La machine à s’indigner est de retour. Et chacun d’y aller de sa marche de protestation, de condamnation, quelques uns réclamant carrément la tête du mécréant, de l’impie, de l’apostat, du blasphémateur. Là où les jeunes activistes d’un printemps arabe n’y arrivaient pas, l’autodafé mis en scène par le leader d’IRA a réussi ce que l’on pensait impossible : réunir des milliers de manifestants à travers la Mauritanie.
Le geste stupide et provocateur de Biram Ould Dah Ould Abeid, par delà le suicide politique qu’il représente, vient d’unir les mauritaniens dans une commune dénonciation.
Notre président, quelque peu malmené depuis des mois, se cherchant une majorité plus « combattive », cible d’une contestation politique et sociale, peut remercier Biram.
Le président d’IRA vient de lui donner une occasion en or de reprendre le terrain occupé par l’opposition et se présenter, si ce n’est en Amir el Mouminin, au moins en défenseur acharné de notre religion.
Que s’est-il donc passé dans la tête de l’activiste de la lutte anti esclavage pour aller s’immoler et briser son futur politique?
Comment n’a- t-il pas « senti » qu’en Mauritanie, il y a des lignes rouges à ne pas franchir, non pas parce que nous serions incapables de la moindre critique envers certaines interprétations du Livre Saint, mais parce que l’Islam est la seule chose qui unit les différentes composantes de notre république, la seule. Et que porter atteinte à l’Islam provoque des réactions épidermiques. Passionnelles, basiques souvent, émotionnelles la plupart du temps.
Dans notre monde de l’immédiateté de l’information et du scoop, de l’action « tout de suite et maintenant », point de place au recul.
Les protestataires réclament du sang. Notre président leur en promet.

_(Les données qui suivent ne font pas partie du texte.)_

(* ===== verification/SenderKeySystem.v ===== *)
(** * A sending device, a receiving device and the network of a group

    The sender creates and rotates keys, distributes them and encrypts; the
    receiver is given distributions and messages in any order, any number of
    times, or never.  [store_ok] says that what a store holds for the sender
    are positions and keys of the chains that the sender has created. *)
From stdpp Require Import sets.
From S2P Require Import Prelude JsMap Utf8 Base64 ProtoWire ProtoFields SignalMessageProofs SenderKeyMessage SenderKeyStore Crypto SenderKeys SenderKeyProofs SignalMessage.

Section System.
Context {C : GroupCrypto} {CL : GroupCryptoLaws C} (cfg : SenderKeysDefaults) (m : Member).

Definition valid (keys : list GroupKey) (st : SenderKeyState) : Prop := exists K, K ∈ keys /\ on_chain K st.
Definition staged_valid (keys : list GroupKey) (k : StagedKey) : Prop :=
  exists K, K ∈ keys /\ gk_id K = st_senderKeyId k /\ st_messageKey k = skipped_value cfg K (st_chainIndex k).

Record store_ok (keys : list GroupKey) (s : SenderKeyStore) : Prop := {
  so_current : forall st, getSenderKey m s = Some st -> valid keys st;
  so_record : forall l, Map_get m (senderKeyRecords s) = Some l -> Forall (valid keys) l;
  so_skipped : forall kid j k, getSkippedSenderKey m kid j s = Some k -> exists K, K ∈ keys /\ gk_id K = kid /\ k = skipped_value cfg K j }.

Section Keys.
Context (keys : list GroupKey).

Lemma record_valid s l : store_ok keys s -> getSenderKeyRecord m s = Some l -> Forall (valid keys) l.
Proof.
  intros Hs. unfold getSenderKeyRecord. destruct (Map_get m (senderKeyRecords s)) as [r|] eqn:Er; [intros [= <-]; by apply (so_record _ _ Hs)|].
  destruct (getSenderKey m s) as [st|] eqn:Est; [|done]. intros [= <-]. apply Forall_singleton. by apply (so_current _ _ Hs).
Qed.
(* ===== verification/RatchetToy.v ===== *)
(** * A small instance of the cryptographic operations

    Not cryptography: functions on bytes that have the documented lengths, the
    Diffie-Hellman equation and a non-zero shared secret.  The witnesses of the
    ratchet theorems run on it. *)
From S2P Require Import Prelude Crypto DoubleRatchet.

Definition pad (n : nat) (l : bytes) : bytes := take n (l ++ replicate n 7).

#[export] Instance toy_hash : HashFunctions := {|
  hmac k m := map (fun i => (nth i k 7 * 3 + nth i m 9 * 5 + nth (i + 32) m 1 + nth (i + 64) m 2 + len m) mod 256) (seq 0 32) |}.

Definition toy_crypto : RatchetCrypto := {|
  ratchet_hash := toy_hash;
  x25519_public a := map (fun x => x mod 128) a;
  x25519 a b := zip_with (fun x y => 1 + (x mod 128 + y mod 128) mod 255) a b |}.

Lemma pad_length n l : length (pad n l) = n.
Proof. unfold pad. rewrite length_take, length_app, length_replicate. lia. Qed.

Lemma pad_bytes n l : is_bytes l -> is_bytes (pad n l).
Proof.
  intros H. unfold pad. apply Forall_take, Forall_app. split; [done|]. apply Forall_replicate. unfold is_byte. lia.
Qed.

#[export] Instance toy_hash_laws : HashLaws toy_hash.
Proof.
  split; cbn [hmac toy_hash].
  - intros. by rewrite length_map, length_seq.
  - intros. apply Forall_forall. intros x Hx. apply list_elem_of_fmap in Hx as (y & -> & _).
    unfold is_byte. apply Z.mod_pos_bound. lia.
Qed.

Lemma toy_exchange (a b : bytes) : @x25519 toy_crypto a (@x25519_public toy_crypto b) = @x25519 toy_crypto b (@x25519_public toy_crypto a).
Proof.
  cbn [x25519 x25519_public toy_crypto]. revert b. induction a as [|x a IH]; intros [|y b]; [done..|]. cbn [map zip_with].
  by rewrite IH, !Zmod_mod, (Z.add_comm (x mod 128)).
Qed.

#[export] Instance toy_laws : RatchetCryptoLaws toy_crypto.
Proof.
  split; cbn [ratchet_hash x25519_public x25519 toy_crypto].
  - exact toy_hash_laws.
  - intros. by rewrite length_map.
  - intros. apply toy_exchange.
  - intros a b Ha Hb E. destruct a as [|x a]; [done|]. destruct b as [|y b]; [done|]. cbn [map zip_with replicate] in E.
    apply (f_equal (fun l => nth 0 l 0)) in E. cbn [nth] in E. pose proof (Z.mod_pos_bound (x mod 128 + (y mod 128) mod 128) 255). lia.
Qed.

(** ** Signatures and AES *)
Definition toy_signature (priv data : bytes) : bytes := @hmac toy_hash priv data ++ @hmac toy_hash (0 :: priv) data.

#[export] Instance toy_aes : AesCbc := {|
  aes_cbc_encrypt k iv p := Ok (map (fun x => (x + nthZ 0 k 0) mod 256) p ++ [1]);
  aes_cbc_decrypt k iv c := Ok (map (fun x => (x - nthZ 0 k 0) mod 256) (removelast c)) |}.

#[export] Instance toy_aes_laws : AesCbcLaws toy_aes.
Proof.
  split. intros k iv p _ _ Hp. eexists. split; [reflexivity|]. split; [|split].
  - apply Forall_app. split; [|by repeat constructor].
    apply Forall_forall. intros x (y & -> & _)%list_elem_of_fmap. unfold is_byte. apply Z.mod_pos_bound. lia.
  - unfold len. rewrite length_app, length_map. cbn. lia.
  - cbn. f_equal. rewrite removelast_last. induction Hp as [|x p Hx _ IH]; [done|]. cbn [map]. rewrite IH. f_equal. unfold is_byte in Hx.
    rewrite Zminus_mod_idemp_l. replace (x + nthZ 0 k 0 - nthZ 0 k 0) with x by lia. by apply Z.mod_small.
Qed.

#[export] Instance toy_ed25519 : Ed25519 := {|
  ed25519_public priv := priv;
  ed25519_sign data priv := Ok (toy_signature priv data);
  ed25519_verify sig data pub := Ok (bool_decide (sig = toy_signature pub data)) |}.

#[export] Instance toy_ed25519_laws : Ed25519Laws toy_ed25519.
Proof.
  split; [done|]. intros priv data _. eexists. split; [reflexivity|]. split; [|split].
  - unfold toy_signature. rewrite length_app, !hmac_length. done.
  - unfold toy_signature. apply Forall_app. split; apply hmac_bytes.
  - cbn. by rewrite bool_decide_true.
Qed.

L’autodafé mis en scène par Biram est stupide. Il est contre productif. Il est réducteur. Il est diviseur.
Il démontre une incapacité à se projetter politiquement dans le futur. Il est dérapage.
Par ce geste insensé, le président de l’IRA a signé sa mort politique, donnant raison à ses détracteurs.
Ses « amis » d’un temps ont tous pris soin de se démarquer de l’homme, comme c’est souvent le cas en politique. Ceux qui le courtisaient le fuient aujourd’hui comme la peste. Oubliant qu’ils l’ont « dragué ».
Mais quand les passions retomberont, que les manifestants se tourneront vers d’autres combats, peut-être sera-t-il temps alors de nous interroger, loin du fanatisme des uns et des autres.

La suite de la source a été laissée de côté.